Input counts of individuals during many seasons are converted into an estimate of total population size each season. This covers a scenario where there is asynchrony, so that there is never a day when all individuals are present at once. The degree of asynchrony is estimated using the mean length of time each individual remains in the study area (referred to as tenure of individuals). If the duration of the entire season is much longer than the mean tenure, then asynchrony is high (ie synchrony is low); then the maximum count is much lower than the total population. At the other extreme, if the tenure equals the duration of the season, there is complete synchrony, and the count of individuals is the same as the population size.
The model requires prior estimates of mean tenure per individual, and the variance of tenure among individuals. Without that, there are too many parameters to fit. Ideally, tenure is known from observations of some marked individuals. Both mean and variance of tenure must be input as prior probabilitiy distributions in a Bayesian sense. Some background on the use of priors is helpful in understanding the method.
On the other hand, the distribution of arrival and departure dates of individuals are estimated by the model.
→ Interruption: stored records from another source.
(** [band.ReadAsArray(buf_type=...)], after [gdal_array.BandReadAsArray]:
    the buffer type defaults to the band's own; a type NumPy has no code
    for is read as [float32]; the array has the dataset's shape. *)
Definition ReadAsArray (ds : Raster) (buf_type : option GDALDataType) : ndarray :=
  let buf_type := default (DataType ds) buf_type in
  let typecode := default np_float32 (GDALTypeCodeToNumericTypeCode buf_type) in
  let buf_type := NumericTypeCodeToGDALTypeCode typecode in
  {| dtype := typecode;
     shape := [RasterYSize ds; RasterXSize ds];
     data := if decide (DataType ds = buf_type) then Band1 ds
             else GDALCopyWords (DataType ds) buf_type <$> Band1 ds |}.

(** [band.WriteArray(arr)], after [gdal_array.BandWriteArray]: the array
    must fit the band; its elements are stored as they are when the
    array's GDAL type is the band's, and converted otherwise. *)
Definition WriteArray (out_ds : string) (arr : ndarray) : io unit :=
  fun fs =>
    match fs !! out_ds with
    | Some (RasterFile r) =>
        if decide (shape arr = [RasterYSize r; RasterXSize r]) then
          let src := NumericTypeCodeToGDALTypeCode (dtype arr) in
          let pixels := if decide (src = DataType r) then data arr
                        else GDALCopyWords src (DataType r) <$> data arr in
          (Ok tt,
           <[out_ds := RasterFile
               {| RasterYSize := RasterYSize r; RasterXSize := RasterXSize r;
                  DataType := DataType r; NoDataValue := NoDataValue r;
                  GeoTransform := GeoTransform r;
                  Projection := Projection r; Band1 := pixels |}]> fs)
        else (Raise ValueError, fs)
    | _ => (Raise AttributeError, fs)
    end.
(** [year] defaults to [datetime.datetime.now().year]. *)
Definition year_of (current_year : Z) (year : option Z) : Z :=
  match year with
  | None => current_year
  | Some y => y
  end.

(** [top_committers(repo_group_id, repo_id=None, year=None, threshold=0.5)].
    The two [pd.read_sql] calls are separate reads of the store: [db] is the
    store when the total is read, [db'] the store when the committers are
    read. *)
Definition top_committers (db db' : store) (current_year : Z)
           (repo_group_id : Z) (repo_id : option Z) (year : option Z)
           (threshold : float) : result (list committer) :=
  _ <- check_threshold threshold ;;
  let year := year_of current_year year in
  sum <- total_commits_SQL db year repo_group_id repo_id ;;
  total_commits <- int_of_sum sum ;;
  threshold_commits <- threshold_commits_of threshold total_commits ;;
  results <- committers_SQL db' year repo_group_id repo_id ;;
  scan_and_annotate total_commits threshold_commits results repo_group_id repo_id.

(** [prefix] is the shortest prefix of [results], the empty one included,
    whose commit counts sum to at least [threshold_commits]. *)
Definition smallest_prefix_reaching (threshold_commits : Z)
           (results prefix : list committer) : Prop :=
  exists k : nat,
    (k <= List.length results)%nat /\
    prefix = firstn k results /\
    threshold_commits <= sum_commits prefix /\
    forall j : nat, (j < k)%nat -> sum_commits (firstn j results) < threshold_commits.

(** [prefix] is the shortest non-empty prefix of [results] whose commit
    counts sum to at least [threshold_commits], or all of [results] when no
    non-empty prefix does. *)
Definition smallest_nonempty_prefix_reaching (threshold_commits : Z)
           (results prefix : list committer) : Prop :=
  exists k : nat,
    (1 <= k <= List.length results)%nat /\
    prefix = firstn k results /\
    (forall j : nat, (1 <= j < k)%nat ->
                     sum_commits (firstn j results) < threshold_commits) /\
    (threshold_commits <= sum_commits prefix \/ k = List.length results).
(** * Nostr to Bluesky cross-poster: a shallow embedding of [bot.py]

    The development follows the source file top to bottom:

    - Python strings are lists of Unicode code points;
    - the fragment of [re] the bot uses is a small backtracking matcher
      with Python's priorities (greedy repetition, ordered alternatives,
      leftmost match), on which [re.findall] and [re.sub] are built;
    - the text helpers ([extract_image_urls], [remove_image_urls],
      [extract_npub_mentions]) are the source's regular expressions run
      on that matcher;
    - the asynchronous methods that talk to the relay, to the web and to
      Bluesky are written in a state-and-exception monad over the bot's
      fields, an abstract outside world and the trace of external calls. *)

From Stdlib Require Import List ZArith NArith QArith Lia String Ascii Bool.
From stdpp Require Import base gmap sets list.
Import ListNotations.

(** ** Python strings *)

(** A [str] is a sequence of code points. *)
Abbreviation char := N.
Abbreviation pystr := (list N).

(** String literals of the source. *)
Definition str (s : string) : pystr :=
  List.map N_of_ascii (list_ascii_of_string s).

Definition chr (a : ascii) : char := N_of_ascii a.

(** [c in s] for a one-character [c]. *)
Definition char_in (s : pystr) (c : char) : bool :=
  existsb (N.eqb c) s.

(** [str.isspace] on one code point, which is also [\s] of [re] on [str]
    patterns: the code points CPython lists as whitespace. *)
Definition isspace (c : char) : bool :=
  ((9 <=? c) && (c <=? 13) || (28 <=? c) && (c <=? 32) ||
   (c =? 133) || (c =? 160) || (c =? 5760) ||
   (8192 <=? c) && (c <=? 8202) || (c =? 8232) || (c =? 8233) ||
   (c =? 8239) || (c =? 8287) || (c =? 12288))%N.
No knowledge of either is needed in advance. Both distributions are assumed to follow a Gaussian. The model will also estimate the correlation between arrival and tenure, ie, if late arriving individuals have shorter (or longer) tenure on the colony.
The power of the multi-season approach is that some seasons with poor coverage will still yield good population estimates as long as other seasons have many counts. This is based on the assumption that individual phenology is consistent (but not identical!) across seasons. Some knowledge of multi-level statistical modeling will be helpful in understanding how this works.
The model assumes all individuals present on any day are detected counted. Incomplete detection would have to be estimated with additional information.
To execute the model, a table of counts per day in one or more seasons must be input (see text box below), along with basic input parameters needed to initiate the model. Detailed instructions follow, along with a sample data table. Details of the procedure are published in "Estimating population size in asynchronous aggregations: a Bayesian approach and test with elephant seal censuses".